Iron oxides, especially hematite (α-Fe2O3), are promising materials for applications in photoelectrochemical cells and photo-redox catalysis. However, realizing high-performance hematite photoanodes via an environmentally-friendly route remains a great challenge. In this work, we employed a novel approach to prepare mesoscopic hematite photoelectrodes with remarkable performance for water oxidation. Hydrothermally-synthesized maghemite nanoparticles of high crystallinity with a mean particle size of 3.3 nm were deposited onto fluorine doped tin oxide (FTO) transparent conducting glass substrates, followed by heat treatment to convert them into a homogeneous mesoporous hematite layer. A hematite photoanode with a thickness of 220 nm, delivered a maximum photocurrent density of 1.8 mA cm−2 for water oxidation to oxygen at 1.23 VRHE under simulated AM 1.5 irradiation.

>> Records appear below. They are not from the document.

(** * Library back end: query construction, pagination and the resource routes

    A shallow embedding of the Express/Mongoose back end
    ([utils/dbUtils.js], [routes/members.js], [routes/books.js],
    [routes/loans.js], [Models/*.js], the [/borrowed] route of [server.js]
    and [seedData.js]) and the properties of its query-construction,
    pagination, authentication, creation, update and statistics paths.

    Conventions of the embedding.
    - A JavaScript value is a [value]; [undefined] is the absence of a value
      ([None] in an [option value]).  Objects are ordinary objects: a
      finite map holds their own properties, and they inherit the members
      of [Object.prototype].  A request body, a query string, a filter and
      a stored document are all [gmap string value]; [o !! k] reads an own
      property, [getProp o k] reads [o[k]].
    - JavaScript numbers are doubles.  The code only computes with page
      numbers, limits, offsets and counts, so a number is a [num]: an
      integer that a double holds, an infinity or NaN; every operation
      rounds its exact result to the nearest double.
    - Strings are sequences of bytes, the UTF-8 encoding of the text.
      [parseInt] skips the white space of ECMAScript, in whatever bytes it
      comes; the case mapping of the engine is external, and known on
      ASCII strings.
    - A conversion of an object to a primitive may throw; a handler
      answers that as it answers any other exception.
    - Mongoose, the MongoDB query engine, bcrypt and the clock are external
      collaborators.  What the schemas in [Models/] fix (types, setters,
      defaults, required and unique paths) is embedded; the rest is a
      parameter of the development (class [External]). *)

From Stdlib Require Import ZArith Ascii String.
From stdpp Require Import gmap strings list pretty.

#[local] Set Warnings "-register-all,-clear-no-such-hyp".
#[local] Open Scope Z_scope.

(** ** JavaScript values and coercions *)

Module Js.

(** [VFun name] is the built-in function that an object inherits under
    [name] from [Object.prototype]. *)
Inductive value :=
| VNull
| VBool (b : bool)
| VNum (n : Z)
| VStr (s : string)
| VArr (vs : list value)
| VObj (fields : gmap string value)
| VFun (name : string).

Abbreviation obj := (gmap string value).

#[global] Instance value_eq_dec : EqDecision value.
Proof.
  refine (fix go (a b : value) {struct a} : Decision (a = b) :=
    match a, b with
    | VNull, VNull => left _
    | VBool x, VBool y => cast_if (decide (x = y))
    | VNum x, VNum y => cast_if (decide (x = y))
    | VStr x, VStr y => cast_if (decide (x = y))
    | VArr x, VArr y => cast_if (@decide (x = y) (@list_eq_dec _ go x y))
    | VObj x, VObj y => cast_if (@decide (x = y) (@gmap_eq_dec _ _ _ _ go x y))
    | VFun x, VFun y => cast_if (decide (x = y))
    | _, _ => right _
    end); congruence.
Defined.

(** ToBoolean, as used by [!x], [if (x)] and [x || d]. *)
Definition truthy (v : option value) : bool :=
  match v with
  | None | Some VNull => false
  | Some (VBool b) => b
  | Some (VNum n) => negb (n =? 0)
  | Some (VStr s) => negb (String.eqb s "")
  | Some (VArr _) | Some (VObj _) | Some (VFun _) => true
  end.

(** [v === 'lit'] for a string literal. *)
Definition is_str (v : value) (lit : string) : bool :=
  match v with
  | VStr s => String.eqb s lit
  | _ => false
  end.

(** *** Property access *)

(** The functions of [Object.prototype]. *)
Definition objectPrototype : list string :=
  ["constructor"; "__defineGetter__"; "__defineSetter__"; "hasOwnProperty";
   "__lookupGetter__"; "__lookupSetter__"; "isPrototypeOf"; "propertyIsEnumerable";
   "toString"; "valueOf"; "toLocaleString"].

(** [o[k]]: the property of [o] itself, or the one it inherits; [__proto__]
    reads as the prototype. *)
Definition getProp (o : obj) (k : string) : option value :=
  match o !! k with
  | Some v => Some v
  | None =>
      if bool_decide (k ∈ objectPrototype) then Some (VFun k)
      else if String.eqb k "__proto__"
      then Some (VObj (list_to_map ((λ name, (name, VFun name)) <$> objectPrototype)))
      else None
  end.

(** [o[k] = v] on an object literal.  Assigning to [__proto__] sets the
    prototype (or does nothing) and creates no property. *)
Definition setProp (k : string) (v : value) (o : obj) : obj :=
  if String.eqb k "__proto__" then o else <[k := v]> o.

(** *** Exceptions *)

(** The errors the code meets: those of Mongoose and of the driver, and
    the TypeError of a conversion that fails. *)
Inductive Error :=
| CastError (path : string)
| ValidationError (path : string)
| DuplicateKey (field : string)
| MissingSchemaError (model : string)
| UpdateError
| StoreError (msg : string)
| TypeError.

(** A computation that returns or throws. *)
Inductive Result (A : Type) :=
| Ok (a : A)
| Throw (e : Error).

Arguments Ok {A} a.
Arguments Throw {A} e.

#[global] Instance Result_ret : MRet Result := λ A a, Ok a.
#[global] Instance Result_bind : MBind Result :=
  λ A B f r, match r with Ok a => f a | Throw e => Throw e end.

(** *** Conversion to a primitive *)

(** [String(v)], [parseInt(v)] and the arithmetic operators first convert
    an object to a primitive, through its [toString] method.  The one that
    an object inherits answers ["[object Object]"].  A property [toString]
    of the object itself hides it: parsed request data holds no function,
    so no method is left to call and the conversion throws a TypeError.
    An array joins its converted elements, and throws if one of them
    does. *)
Fixpoint unprintable (v : value) : bool :=
  match v with
  | VObj fields => bool_decide (is_Some (fields !! "toString"))
  | VArr vs => existsb unprintable vs
  | _ => false
  end.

Upon treating the surface of the hematite photoelectrode with Co(II) cations the photocurrent density nearly doubled at the same potential to 3.32 mA cm−2 placing our new photoelectrode among the best hematite-based photocatalysts for visible light induced water splitting. Further photoelectrochemical analysis provided insights into the factors boosting the performance of the hematite photoanode.